It is, I hope, understood that due to limitations of time and space, I cannot hope to give a comprehensive account of the law. For that you will have to refer to the references I will mention.
The UK has long noticed that third parties may be involved in facilitating the realisation of property which has been obtained unlawfully. Under Section 22(1) of the Theft Act 1968:
A person handles stolen goods if (otherwise in the course of stealing) knowing or believing them to be stolen goods he dishonestly receives the goods, or dishonestly undertakes or assists in their retention, removal, disposal or realisation, by or for the benefit of another person, or if he arranges to do so.
This provision, while being very wide-ranging in its effects, relates solely to goods which are or which represent the proceeds of stolen goods. This section covers a wide range of 'laundering' activities when money or other realisable property is dishonestly handled. Thus Michael Relton could be charged with offences relating to dishonest handling because he was handling the proceeds of the Brinks Mat robbery. This law however, did not cover the drugs issue. This was left to a later piece of legislation, namely, Section 27 (1) of the Misuse of Drugs Act 1971, which permitted the court:
By or before which a person is convicted of an offence under this Act…. To order anything shown to the satisfaction of the court to relate to the offence, to be forfeited and either destroyed or dealt with in such other manner as the court may order.

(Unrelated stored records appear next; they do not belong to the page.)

(* ===== verification/PagesThm.v ===== *)
(** * What the page manager promises

    The rows that were written to the page manager of a table, and not deleted,
    read back through their pointers; the pages that are not full are known as
    such, so that a row gets a new page only if no page has space for it. *)

From Stdlib Require Import ZArith Lia.
From stdpp Require Import gmap gmultiset.
From S2P Require Import Prelude Buffer Sats Bsatn Mem Indexes BitSet VarLen BlobStore Page PageInv PageRows PageRead PageThm Pages Layout RowTypeVisitor BflatnTo BflatnFrom BflatnRepr BflatnWrite BflatnThm.
Local Open Scope Z_scope.

(** What is relied on of the queue: it is first-in first-out, and [push] may
    refuse a page. *)
Class PageQueueLaws (Q : Type) {QueueI : PageQueue Q} := {
  queued : Q → list Page;
  queue_pop_law q : ∃ q', queue_pop q = (head (queued q), q') ∧ queued q' = tail (queued q);
  queue_push_law q p : ∃ ok q', queue_push q p = (ok, q') ∧
    queued q' = if ok : bool then queued q ++ [p] else queued q;
}.

(** ** Lists *)

Lemma bind_insert_perm {A C} (f : A → list C) (l : list A) i x y k :
  l !! i = Some x → f y ≡ₚ k ++ f x → <[i := y]> l ≫= f ≡ₚ k ++ (l ≫= f).
Proof.
  intros Hi Hf. assert (Hlt : (i < length l)%nat) by by eapply lookup_lt_Some.
  rewrite insert_take_drop by done. rewrite <-(take_drop_middle l i x Hi) at 3.
  rewrite !bind_app. cbn [mbind list_bind]. rewrite Hf. solve_Permutation.
Qed.

Lemma bind_delete_perm {A C} (f : A → list C) (l : list A) i x y k :
  l !! i = Some x → f x ≡ₚ k ++ f y → l ≫= f ≡ₚ k ++ (<[i := y]> l ≫= f).
Proof.
  intros Hi Hf. rewrite <-(bind_insert_perm f (<[i := y]> l) i y x k); [|by apply list_lookup_insert_eq; eapply lookup_lt_Some|done].
  by rewrite list_insert_insert_eq, list_insert_id.
Qed.

Lemma map_objects_insert {K} `{Countable K} (A : gmap K ProductValue) k val :
  A !! k = None → map_objects (<[k := val]> A) ≡ₚ product_objects val ++ map_objects A.
Proof. intros Hk. unfold map_objects. by rewrite map_to_list_insert. Qed.

Lemma map_objects_delete {K} `{Countable K} (A : gmap K ProductValue) k val :
  A !! k = Some val → map_objects A ≡ₚ product_objects val ++ map_objects (delete k A).
Proof. intros Hk. rewrite <-map_objects_insert by apply lookup_delete_eq. by rewrite insert_delete_id. Qed.

(** ** New pages *)

(** A page that was never used since it was allocated or reset. *)
Definition fresh_page (p : Page) : Prop :=
  fx_next_free (pg_fixed p) = FREE_NIL ∧ fx_last (pg_fixed p) = 0 ∧ pg_var p = VarHeader_default.

Section fresh.
Context {Q : Type} {QueueI : PageQueue Q} {QLawI : PageQueueLaws Q} {V : Type} {VisI : VarLenMembers V}.
Context {HashI : Blake3} (rs : Z) (Hrs : row_size_ok rs) (v : V).

(** A page that can be used again, whatever it holds. *)
Definition reusable (p : Page) : Prop :=
  len (pg_row_data p) = PAGE_END ∧ blocks_ok (fx_present_rows (pg_fixed p)).
Definition pool_ok (pool : PagePool Q) : Prop := Forall reusable (queued (pool_pages pool)).

Lemma page_inv_reusable p rows : page_inv rs v p rows → reusable p.
Proof. intros (fl & vl & u & H & _). split; [apply (po_len _ _ _ _ _ _ H)|apply (fo_blocks _ _ _ _ _ (po_fixed _ _ _ _ _ _ H))]. Qed.

Lemma page_new_fresh {E} n p : page_new_with_max_row_count (E:=E) n = Ok p → fresh_page p.
Proof.
  unfold page_new_with_max_row_count, PageHeader_new, FixedHeader_new.
  generalize (replicate (Z.to_nat PAGE_DATA_SIZE) x00). intros d.
  destruct (bitset_new n); try done. by intros [= <-].
Qed.
Lemma page_reset_fresh {E} q n p : page_reset_for (E:=E) q n = Ok p → fresh_page p.
Proof.
  unfold page_reset_for, PageHeader_reset_for, FixedHeader_reset_for.
  destruct (bitset_reset_for _ n); try done. by intros [= <-].
Qed.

Thus a court could order the forfeiture of property, whether money, drugs, weapons or vehicles found in the possession of the convicted person and used in the continuance of offences under the Misuse of Drugs Act 1971.
However, in 1980, the House of Lords made an historic ruling, which restricted the scope of section 27 of the Misuse of Drugs Act 1971. In the case of R v Cuthbertson an appeal was allowed against the forfeiture of £750,000 and was significant in that it exposed the limitations in the present laws regarding forfeiture. This resulted in the setting up of the Hodgson Committee with the brief of inquiring into ways of filling the vacuum created in the law by this decision.
The Committees findings, along with the deliberations of the Home Affairs Select Committee which followed, led to the passing of the Drug Trafficking Offences Act 1986 (DTOA). This was the first statute to categorise money laundering as a criminal offence and therefore notable in the chronology and evolution of laws to fight the money launderer. Subsequently, this has now been extended to new laws, which cover laundering of the proceeds of all crime while various other related provisions have been added.
Brown (1996) states: UK money laundering legislation can be said to have three themes that run through it:
This is reflected not only in the substantive offences of failing to report suspicion, but also in the provision of exceptions relating to acquisition and the like of tainted property where a disclosure has been made.